Philip Hammond had an unenviable job with his 2018 Budget. The uncertainty over how the UK leaves the EU makes forecasting and planning even more difficult than usual.But he had the timely boost of better-than-expected tax receipts which gave him some room for manoeuvre. And, in a stark departure from recent years, he chose to shun deficit reduction in favour of spending -- the beginning of the end of austerity.
Overall, the economic conditions, assuming that Brexit goes smoothly, means that the government should have more tax receipts, but even so the attitude to killing the deficit has softened. While cuts in basic tax rates are a long way off, increasing personal allowances does put more money in people’s pockets.

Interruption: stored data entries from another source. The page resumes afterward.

(** [RunDebate], up to the [go] statement. *)
Definition RunDebate (db : DB) (topic : string) (agentIDs : list Z)
    (moderatorID : option Z) (maxRounds : Z) (language : string)
    (maxCharLimit : Z) : DB * (option Started * error) :=
  match getAgents db agentIDs with
  | (Some agents, None) =>
      let create (moderator : option Agent.t) :=
        let discussion :=
          Discussion.mk 0 topic "" "running" agentIDs moderatorID maxRounds
            language maxCharLimit in
        let '(db', discussion) := InsertDiscussion db discussion in
        (db', (Some {| startedDiscussion := discussion;
                       startedAgents := agents;
                       startedModerator := moderator |}, None)) in
      match moderatorID with
      | Some id =>
          match GetAgent db id with
          | (Some moderator, None) => create (Some moderator)
          | (_, e) =>
              (db, (None, Some ("failed to verify moderator: "
                                ++ AgentClient.showError e)))
          end
      | None => create None
      end
  | (_, e) =>
      (db, (None, Some ("failed to verify agents: " ++ AgentClient.showError e)))
  end.

(** [StopDiscussion]. *)
Definition StopDiscussion (db : DB) (discussionID : Z) : DB * error :=
  match GetDiscussion db discussionID with
  | (Some discussion, None) =>
      if negb (String.eqb (Discussion.Status discussion) "running")
      then (db, Some "discussion is not running")
      else UpdateDiscussion db (Discussion.withStatus discussion "completed")
  | (_, e) =>
      (db, Some ("failed to get discussion: " ++ AgentClient.showError e))
  end.

(** The context [RetryFailedAgent] rebuilds from the stored entries. *)
Fixpoint retryContext (logs : list DiscussionLog.t) (contextBuilder : string)
  : string :=
  match logs with
  | [] => contextBuilder
  | log :: rest =>
      if String.eqb (DiscussionLog.Status log) "success"
      then retryContext rest
             ((if (0 <? String.length contextBuilder)%nat
               then contextBuilder ++ nl ++ nl else contextBuilder)
              ++ DiscussionLog.Content log)
      else retryContext rest contextBuilder
  end.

It’s not going to change much though -- just £44 per year on average, although higher rate tax payers will benefit by about £175 per year. In practical terms, this will do nothing for affordability in the housing market.
More council homes
So, what did the Budget mean for the housing market? Specific policies were aimed largely at the delivery of new housing, but not all for homeowners.
The biggest change was lifting the restrictions on council house building. The Office for Budget Responsibility estimates this will result in an additional 9,000 new homes more than what would have been the case by 2023, as private sector house-building falls back a little.
Changes to Help to Buy
For owner occupiers, the chancellor is acutely aware that Help to Buy is a popular and effective policy. It has widened access to ownership and boosted private sector building, but the end of the boon is nigh. The scheme will be extended for two years until 2023, but from now on will only be open to first time buyers rather than anyone buying a newly built home.
And there will be a cap on the value of home you can buy which varies by region. In London, the cap remains at £600,000, but in the South East, a limit of £437,000 has been imposed -- almost twice the £224,400 cap in the North West.
The scheme has however been extended to home buyers choosing shared ownership as their first rung on the housing ladder. This levels the playing field somewhat, perhaps an acknowledgement that this tenure is becoming more attractive and important as affordability looks unlikely to ease significantly for this generation of young home buyers.
There is also some help to small and medium sized house builders in the form of £1 billion of bank guarantees. Smaller builders were hugely important in housing provision but have found it very difficult to return to the market since the financial crash. This incentive may help and promote low volume building in needy areas, where large developments are impossible or inappropriate. A by-product of attempts to revive and reinterpret high streets in England, concessions for the change of use of underused retail and commercial premises into residential homes could also help to provide much needed homes in established areas.
There is more to do...
But there were many things absent from the budget as government consultations and research had fallen behind, including the surcharge on stamp duty for non-residential property buyers announced by the Prime Minister in September 2018. This is still to be consulted on.
Overall the budget wasn’t a game changer for the housing market, but the commitment to spending to support the economy as it goes towards Brexit should help to boost confidence at a time when wages and employment are strong, and confidence is essential for healthy housing markets.